The long-term success of these initiatives is largely hinged on the ability of African states to take up the financing obligations that have hitherto been largely met by international development organizations. Whereas securing commitment from African states has been challenging in the past, it is worth noting that there have been some promising cases. For instance, in the buy-in agreements between individual governments and GAVI, 64 out of 67 co-financing countries have fulfilled their buy-in commitments and GAVI has recently secured commitment to build on the vaccines buy-in strategy to 2020 (http://www.gavialliance.org/Funding/Resource-mobilisation/Process/GAVI-Replenishment-Launch-meeting-May-2014/). In light of this, the overall strategy of unifying Africa’s procurement bids is feasible and should be scaled up principally by increased ownership by African states.
Looking East
In related developments, there is an unprecedented ‘West-to-East’ shift in the global pharmaceutical industry with an increasing amount of global R&D, technical development and sales happening in the East, especially in China and India. This shift is in part driven by ongoing pricing and access pressure in Europe and the USA, a global wave of patent expirations and a rapid increase in smaller but faster growing pharmaceutical companies in the East. This shift is changing the global medical/pharmaceutical procurement dynamics and will continue to do so in the immediate future. For instance, while only 1 of the 5 key vaccine suppliers to GAVI was based in an emerging market in 2001, by 2013 more than half of the 12 key suppliers were based outside Europe and the USA. (http://www.gavialliance.org/advocacy-statistics/). On one hand, this shift is good for Africa in the short to medium term since it heralds the entry of new manufacturers and suppliers of pharmaceutical products and lessen the influence of the monopolies that arise out of the recent wave of mergers and acquisitions. On the other hand, in the long-term, it bears little impact for the continent.
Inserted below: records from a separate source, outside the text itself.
Definition accessHandleOtp : M response :=
  match otp_body r with
  | None => mret (answer (JSON 400 BadBody))
  | Some body =>
      let stage_key := CACHE_ACCESS_STAGE ++ Stage body in
      cached ← cache_get now stage_key;
      match cached with
      | Some (VStage stage) =>
          if bool_decide (AccountId stage = []) then mret (answer (JSON 401 StageExpired))
          else if negb (equal_fold (StageHost stage) (r_host (req r))) then
            cache_remove stage_key;; mret (answer (JSON 400 StageMoved))
          else
            let fail_key := CACHE_ACCESS_OTPFAIL ++ AccountId stage in
            cnt ← GetInt fail_key;
            if MaxFailCount cfg <=? cnt then
              cache_remove stage_key;; mret (answer (JSON 429 TooManyCodes))
            else
              loaded ← GetDetailApi (AccountId stage);
              match loaded with
              | Ok acct =>
                  if VerifyOtp ValidateOtpCode DataDecrypt now (Some acct) (OtpCode body)
                  then code_accepted stage_key fail_key stage acct
                  else code_refused (AccountId stage) (Account.AccountName acct)
              | Err _ => code_refused (AccountId stage) []
              end
      | _ => mret (answer (JSON 401 StageExpired))
      end
  end.

(** ** Signing out *)

(** The central session: closed everywhere when asked by POST. *)
Definition logout_session (all secure : bool) (cs : list http_cookie) : M (gostr * list http_cookie) :=
  match Cookie r (CookieSSOName cfg) with
  | Some (c :: v) =>
      let code := HashAccessCode sha256 (c :: v) in
      account ← (if all then
                   sess ← LoadSessionByCode now code;
                   RevokeSession now code AccessRevokeByLogout;;
                   mret (match sess with Ok s => Session.AccountName s | Err _ => [] end)
                 else mret []);
      mret (account, clearAccessCookie cs (CookieSSOName cfg) secure)
  | _ => mret ([], cs)
  end.

Definition accessHandleLogout : M response :=
  let secure := accessCookieSecure r hostTarget cfg in
  let all := bool_decide (query r $"all" = $"1") && bool_decide (r_method (req r) = $"POST") in
  '(account, cs) ← logout_session all secure [];
  let tokenName := accessTokenCookieName cfg r in
  cs ← (match Cookie r tokenName with
        | Some (c :: v) => RevokeToken sha256 now (c :: v);; mret (clearAccessCookie cs tokenName secure)
        | _ => mret cs
        end);
  let cs := clearAccessCookie cs (Hosts.LegacyTokenCookieName (CookiePrefix cfg)) secure in
  write_audit (audit AccessEventLogout account [] AccessAuditOK);;
  mret (with_cookies cs (if contains (to_lower (header r $"Accept")) $"text/html"
                         then Redirect r (PathPrefix cfg ++ $"/login") else JSON 200 SignedOut)).

Definition accessHandleStatus : M response :=
  match Cookie r (accessTokenCookieName cfg r) with
  | Some (c :: v) =>
      st ← ValidateToken sha256 zone now (c :: v) (accessNormalizedHost r) (t_Code hostTarget) clientIP (GenerateFingerprint r) cfg;
      mret (answer (JSON 200 (match st with
                              | Some s => Authenticated (State.AccountName s) (State.ExpireUnix s - unix now)
                              | None => Anonymous
                              end)))
  | _ => mret (answer (JSON 200 Anonymous))
  end.

Definition accessCurrentSSOSession (fingerprint : gostr) : M (option Session.AccessSession) :=
  match Cookie r (CookieSSOName cfg) with
  | Some (c :: v) => ValidateSSOSession sha256 zone now (c :: v) (accessNormalizedHost r) clientIP fingerprint cfg
  | _ => mret None
  end.

End at_time.
End login.
End Login.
This is because these new pharmaceutical companies, most of which are currently stand-alone enterprises, are bound to merge with each other (much for the same reasons that have driven the current wave of mergers and acquisitions) and thus create new monopolies which will pose similar risks to Africa in terms of increased costs of pharmaceutical products. Therefore, in the long term, Africa needs prudent leadership to build on the current successes (exemplified by GAVI, AMFm and Power of One) to further develop herself as a consolidated single market and thus afford herself bargaining power in terms of medical/pharmaceutical products procurement. This will allow her to tame her expenditure on health and channel more of her resources towards building capacity for science and research that will be a prerequisite if at all she is to ultimately manufacture and meet her own demand for medical and pharmaceutical products.
Disclaimer: This post represents the personal opinions of the writers and does not in any way represent the opinion of any pharmaceutical company, development agency or any other entity.